Abstract
Background: Posterior fossa infarcts present diagnostic challenges due to their deep location and subtle clinical presentation. Although non-contrast computed tomography (NCCT) is widely utilized due to its accessibility and rapid imaging capabilities, its sensitivity in detecting these infarcts is lower than diffusion-weighted magnetic resonance imaging (DW MRI), which remains the gold standard.
Methods: A prospective analytical study was conducted over the period of 15 months at a tertiary care centre in Nepal. A total of 150 patients with a clinical suspicion of posterior fossa stroke underwent NCCT, followed by DW MRI within 24 hours of symptom onset. The NCCT findings were compared with DW MRI's to assess the sensitivity, specificity, positive predictive value, and negative predictive value in detecting acute infarcts.
Results: Of the 150 patients, 93 (62%) were confirmed to have an acute posterior fossa infarct on DW MRI. The anatomical distribution included infarcts in the midbrain (8.67%), pons (20.00%), cerebellum (28.00%), and medulla (5.33%). NCCT demonstrated a sensitivity of 77.42% and a specificity of 64.91%, with a positive predictive value of 78.26% and a negative predictive value of 63.79%. Clinical features such as headache, high blood pressure, dizziness, loss of consciousness, and hemiparesis were significantly more common in MRI-positive cases.

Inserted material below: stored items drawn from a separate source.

(** The loop of [runTasksOnce], from any account on: what it submits, and
    what a nil result says about it. *)
Lemma runTasksOnceLoop_nil (cfg : Config.t) (log : Logger)
      (accounts : list AccountConfig.t) (allErrs : list error) (w : scheduler.World) :
  let r := scheduler.runTasksOnceLoop env cfg log accounts allErrs w in
  exists news,
    scheduler.submitted (snd r) = scheduler.submitted w ++ news
    /\ scheduler.entries (snd r) = scheduler.entries w
    /\ (fst r = None ->
        allErrs = []
        /\ scheduler.sub_task <$> news = enabledTasksOf accounts
        /\ Forall (fun s => scheduler.sub_accepted s = true
                            /\ scheduler.sub_blocking s = true
                            /\ scheduler.sub_trigger s = "once") news).
Proof.
  revert allErrs w. induction accounts as [|acc rest IH]; intros allErrs w.
  - exists []. simpl. rewrite app_nil_r. split; [done|]. split; [done|].
    intros Hnil. destruct allErrs; [|discriminate]. repeat split; constructor.
  - cbn [scheduler.runTasksOnceLoop].
    destruct (ask_keeps w) as (Hs0 & He0 & _).
    destruct (scheduler.ask w) as [done w0]. simpl in Hs0, He0.
    destruct done.
    { exists []. simpl. rewrite app_nil_r. split; [done|]. split; [done|]. discriminate. }
    rewrite enabledTaskCount_length.
    unfold enabledTasksOf. rewrite fmap_cons. cbn [concat].
    fold (enabledTasksOf rest).
    set (sessionName := scheduler.sessionName_of acc).
    set (accLog := scheduler.accLog_of log _ _).
    case_bool_decide as Hcount.
    { assert (Hen : enabledTasks (AccountConfig.Tasks acc) = [])
        by (apply length_zero_iff_nil; lia).
      rewrite Hen. cbn [app].
      destruct (IH allErrs
                  (scheduler.emit accLog InfoLevel [] "No enabled tasks, skipping" w0))
        as (news & Hsub & Hent & Hnil).
      exists news. split; [by rewrite Hsub; simpl; rewrite Hs0|].
      split; [by rewrite Hent; simpl; rewrite He0|]. exact Hnil. }
    set (w1 := scheduler.emit accLog InfoLevel _ "Starting tasks" w0).
    assert (Hs1 : scheduler.submitted w1 = scheduler.submitted w) by exact Hs0.
    assert (He1 : scheduler.entries w1 = scheduler.entries w) by exact He0.
    clearbody w1.
    assert (Hfail : forall err w2,
               scheduler.submitted w2 = scheduler.submitted w ->
               scheduler.entries w2 = scheduler.entries w ->
               let r := scheduler.runTasksOnceLoop env cfg log rest
                          (allErrs ++ [err]) w2 in
               exists news,
                 scheduler.submitted (snd r) = scheduler.submitted w ++ news
                 /\ scheduler.entries (snd r) = scheduler.entries w
                 /\ (fst r = None ->
                     allErrs = []
                     /\ scheduler.sub_task <$> news
                        = enabledTasks (AccountConfig.Tasks acc) ++ enabledTasksOf rest
                     /\ Forall (fun s => scheduler.sub_accepted s = true
                                         /\ scheduler.sub_blocking s = true
                                         /\ scheduler.sub_trigger s = "once") news)).
    { intros err w2 Hs2 He2 r. subst r.
      destruct (IH (allErrs ++ [err]) w2) as (news & Hsub & Hent & Hnil).
      exists news. split; [by rewrite Hsub, Hs2|]. split; [by rewrite Hent, He2|].
      intros Hr. destruct (Hnil Hr) as [Habs _].
      by apply app_eq_nil in Habs as [_ ?]. }
    destruct (scheduler.resolveAppConfig cfg acc) as [[appID appHash]|err];
      [|by apply Hfail].
    destruct (scheduler.resolveReplyConfig cfg acc TaskConfig.zero) as [rw rh].
    destruct (scheduler.factory env _ _ _ _ _) as [err|]; [by apply Hfail|].
    destruct (scheduler.clientRun env _) as [err|]; [by apply Hfail|].
    destruct (scheduler.AuthInRun env (AccountConfig.Phone acc)
                                  (AccountConfig.Password acc)) as [err|] eqn:Hauth.
    { unfold scheduler.onceSession. rewrite Hauth. rewrite app_nil_r.
      by apply Hfail. }
    destruct (onceSession_result cfg acc (sessionName +:+ ".session") accLog
                (scheduler.formatAccountLabel acc sessionName)
                (Z.of_nat (length (enabledTasks (AccountConfig.Tasks acc)))) w1 Hauth)
      as (news1 & w2 & Hrun & Hsub2 & [Htasks Hkind] & Hent2 & _).
    rewrite Hrun.
    destruct (IH (allErrs ++ submitErrors news1) w2) as (news2 & Hsub & Hent & Hnil).
    exists (news1 ++ news2).
    split; [by rewrite Hsub, Hsub2, Hs1, app_assoc|].
    split; [by rewrite Hent, Hent2, He1|].
    intros Hr. destruct (Hnil Hr) as (Hno & Htasks2 & Hall2).
    apply app_eq_nil in Hno as [-> Hno]. split; [done|].
    split; [by rewrite fmap_app, Htasks, Htasks2|].
    apply Forall_app. split; [|exact Hall2].
    apply submitErrors_nil in Hno.
    apply Forall_forall. intros s Hs.
    rewrite Forall_forall in Hno. rewrite Forall_forall in Hkind.
    destruct (Hkind s Hs) as (_ & Htr & Hbl). auto.
Qed.

(** X18. When the run-once mode returns nil, it has queued every enabled
    task of every account: its submissions are the enabled tasks, account
    after account and in the order of the configuration, each one accepted,
    made with the blocking call and the trigger "once"; and it registers no
    schedule entry in any case. *)
Theorem runTasksOnce_nil_means_all_queued
        (cfg : Config.t) (log : Logger) (w : scheduler.World) :
  fst (scheduler.runTasksOnce env cfg log w) = None ->
  exists news,
    scheduler.submitted (snd (scheduler.runTasksOnce env cfg log w))
    = scheduler.submitted w ++ news
    /\ scheduler.sub_task <$> news = enabledTasksOf (Config.Accounts cfg)
    /\ Forall (fun s => scheduler.sub_accepted s = true
                        /\ scheduler.sub_blocking s = true
                        /\ scheduler.sub_trigger s = "once") news
    /\ scheduler.entries (snd (scheduler.runTasksOnce env cfg log w))
       = scheduler.entries w.
Proof.
  intros Hnil. unfold scheduler.runTasksOnce in *.
  destruct (runTasksOnceLoop_nil cfg log (Config.Accounts cfg) [] w)
    as (news & Hsub & Hent & Hall).
  destruct (Hall Hnil) as (_ & Htasks & Hkind).
  exists news. done.
Qed.
(** * GoGrey: luminosity greyscale conversion (main.go)

    A shallow embedding of [toGreyscale], [encodeImage] and [main] (its
    output file name, and its run over the collaborators it calls),
    together with the parts of Go's [image], [image/color], [math],
    [strings] and [path/filepath] packages that these functions call.

    Conventions of the embedding
    - [uint8] is [Byte.byte]; [uint32] values are [Z] with the wrap-around
      written out ([wrap32]); Go's [int] has 64 bits (amd64) and is a [Z]
      between [-2^63] and [2^63 - 1], with the wrap-around of its
      subtraction and multiplication written out ([int_wrap]) where the
      operands do not bound the result.  [make] panics above the largest
      allocation of the runtime ([maxAlloc]); below it, memory is taken to
      suffice.
    - [float64] is Rocq's primitive binary64 float.  Every operation is
      rounded on its own (no fused multiply-add), as the gc compiler does on
      amd64.
    - A Go string is its sequence of bytes, [list byte].
    - A run-time panic is [None] in the [option] monad. *)

From Stdlib Require Import ZArith List Floats Lia Bool String.
From Stdlib.Strings Require Import Byte.
From stdpp Require Import base option list list_numbers.

Open Scope Z_scope.

(** ** Machine types *)

Definition uint8 : Type := byte.

Definition Z_of_uint8 (b : uint8) : Z := Z.of_N (Byte.to_N b).

(** Conversion of an integer to [uint8] keeps the low eight bits. *)
Definition uint8_of_Z (z : Z) : uint8 :=
  match Byte.of_N (Z.to_N (z mod 256)) with
  | Some b => b
  | None => x00
  end.

Definition wrap32 (z : Z) : Z := z mod 2 ^ 32.

(** The value of a 64-bit [int] after an operation whose exact result is
    [z]: the result wraps around. *)
Definition int_wrap (z : Z) : Z := (z + 2 ^ 63) mod 2 ^ 64 - 2 ^ 63.

Definition is_int (z : Z) : Prop := - 2 ^ 63 <= z < 2 ^ 63.

(** The largest allocation of the runtime, in bytes: [1 << heapAddrBits],
    with 48 address bits on amd64. *)
Definition maxAlloc : Z := 2 ^ 48.

(** [make([]uint8, n)]: a zeroed slice; the runtime ([makeslice]) panics
    ("len out of range") when [n] is negative or above [maxAlloc]. *)
Definition make_uint8 (n : Z) : option (list byte) :=
  if (n <? 0) || (maxAlloc <? n) then None else Some (replicate (Z.to_nat n) x00).

Definition float64 : Type := float.

(** [float64(b)] for a [uint8] [b]: exact. *)
Definition float64_of_Z (n : Z) : float64 := of_uint63 (Uint63.of_Z n).
Definition float64_of_uint8 (b : uint8) : float64 := float64_of_Z (Z_of_uint8 b).

(** The integer part of a float, rounding toward zero. *)
Definition trunc_Z (x : spec_float) : Z :=
  match x with
  | S754_finite s m e =>
      cond_Zopp s (if 0 <=? e then Z.pos m * 2 ^ e else Z.pos m / 2 ^ (- e))
  | _ => 0
  end.

Definition int_of_float64 (x : float64) : Z := trunc_Z (Prim2SF x).

(** [uint8(x)] for a [float64] [x]: the fraction is discarded; for a value
    that does not fit, Go leaves the result to the implementation.  The gc
    compiler on amd64 converts to a 32-bit integer and keeps its low eight
    bits; a value outside the 32-bit range (or not a number) converts to
    [-2^31], whose low eight bits are zero. *)
Definition uint8_of_float64 (x : float64) : uint8 :=
  let t := int_of_float64 x in
  if (- 2 ^ 31 <=? t) && (t <? 2 ^ 31) then uint8_of_Z t else x00.

(** The exact value of a float, scaled by [2^1074] (every finite binary64
    number is an integer multiple of [2^-1074]). *)
Definition SFscaled (x : spec_float) : Z :=
  match x with
  | S754_finite s m e => cond_Zopp s (Z.pos m * 2 ^ (e + 1074))
  | _ => 0
  end.

Definition float64_scaled (x : float64) : Z := SFscaled (Prim2SF x).

(** A Go string literal. *)
Definition str (s : string) : list byte := list_byte_of_string s.

#[global] Instance byte_eq_decision : EqDecision byte := Byte.byte_eq_dec.

(** ** Package math *)

Module math.

(** Nearest integer of [m * 2^e], halves away from zero, as a float. *)
Definition round_half_away (x : spec_float) : spec_float :=
  match x with
  | S754_finite s m e =>
      if 0 <=? e then x
      else
        let q := Z.pos m / 2 ^ (- e) in
        let r := Z.pos m mod 2 ^ (- e) in
        let n := if 2 ^ (- e) <=? 2 * r then q + 1 else q in
        binary_normalize prec emax (cond_Zopp s n) 0 s
  | _ => x
  end.

(** [math.Round]: "Round returns the nearest integer, rounding half away
    from zero"; zeros, infinities and NaN are returned unchanged. *)
Definition Round (x : float64) : float64 := SF2Prim (round_half_away (Prim2SF x)).

End math.

(** ** Package image/color *)

Module color.

(** [color.RGBA]: 8 bits for each of red, green, blue and alpha. *)
Record RGBA : Type := mkRGBA { R : uint8; G : uint8; B : uint8; A : uint8 }.
(** Every way in which [handleApprove] can end. *)
Inductive ApproveOutcome (i : jstring) (env : Env) (w : World)
    (resp : Response) (w' : World) : Prop :=
| NotActionable :
    ~ statusIs (db w) i PENDING ->
    body resp = NotFound i \/ (exists st, body resp = AlreadyResolved st) ->
    statusCode resp = 400 -> w' = w ->
    ApproveOutcome i env w resp w'
| FoundExpired :
    statusIs (db w) i PENDING ->
    (exists h, body resp = Expired h) -> statusCode resp = 400 ->
    db w' = fst (runUpdate (db w) i EXPIRED (toISOString (clock (ticks w)))) ->
    trace w' = trace w ++ [(StatusWritten i EXPIRED, db w)] ->
    ApproveOutcome i env w resp w'
| HoldRefused :
    statusIs (db w) i PENDING ->
    body resp = HoldNotExecutable -> statusCode resp = 400 ->
    db w' = db w -> trace w' = trace w ->
    ApproveOutcome i env w resp w'
| GaveUp :
    statusIs (db w) i PENDING ->
    gaveUp (body resp) -> 400 <= statusCode resp ->
    db w' = db w -> trace w' = trace w ->
    ApproveOutcome i env w resp w'
| SubmissionFailed (e : Error) :
    statusIs (db w) i PENDING ->
    body resp = OrderSubmissionFailed e -> statusCode resp = 500 ->
    db w' = db w ->
    (trace w' = trace w \/
     exists req, postOrder env req = inl e /\
                 trace w' = trace w ++ [(OrderSubmitted req, db w)]) ->
    ApproveOutcome i env w resp w'
| Executed (r : RecommendationRow) (req : OrderRequest) (order : AlpacaOrder) :
    Db.getRecommendation (db w) i = Some r -> status r = PENDING ->
    postOrder env req = inr order ->
    body resp = TradeExecuted (action r) (Db.ticker r) -> statusCode resp = 200 ->
    trace w' =
      trace w ++
      [(OrderSubmitted req, db w);
       (TradeLogged (orderToTradeLog order r), db w);
       (StatusWritten i APPROVED,
        fst (Db.logTrade (db w) (orderToTradeLog order r)))] ->
    statusIs (db w') i APPROVED ->
    ApproveOutcome i env w resp w'.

Conclusion: Although NCCT is an essential initial imaging tool in resource-limited settings, its moderate sensitivity and specificity underscore its limitations in detecting posterior fossa infarcts. DW MRI remains superior, particularly in patients with high-risk clinical features, emphasizing the need for integrated clinical-imaging protocols to optimize stroke diagnosis and management.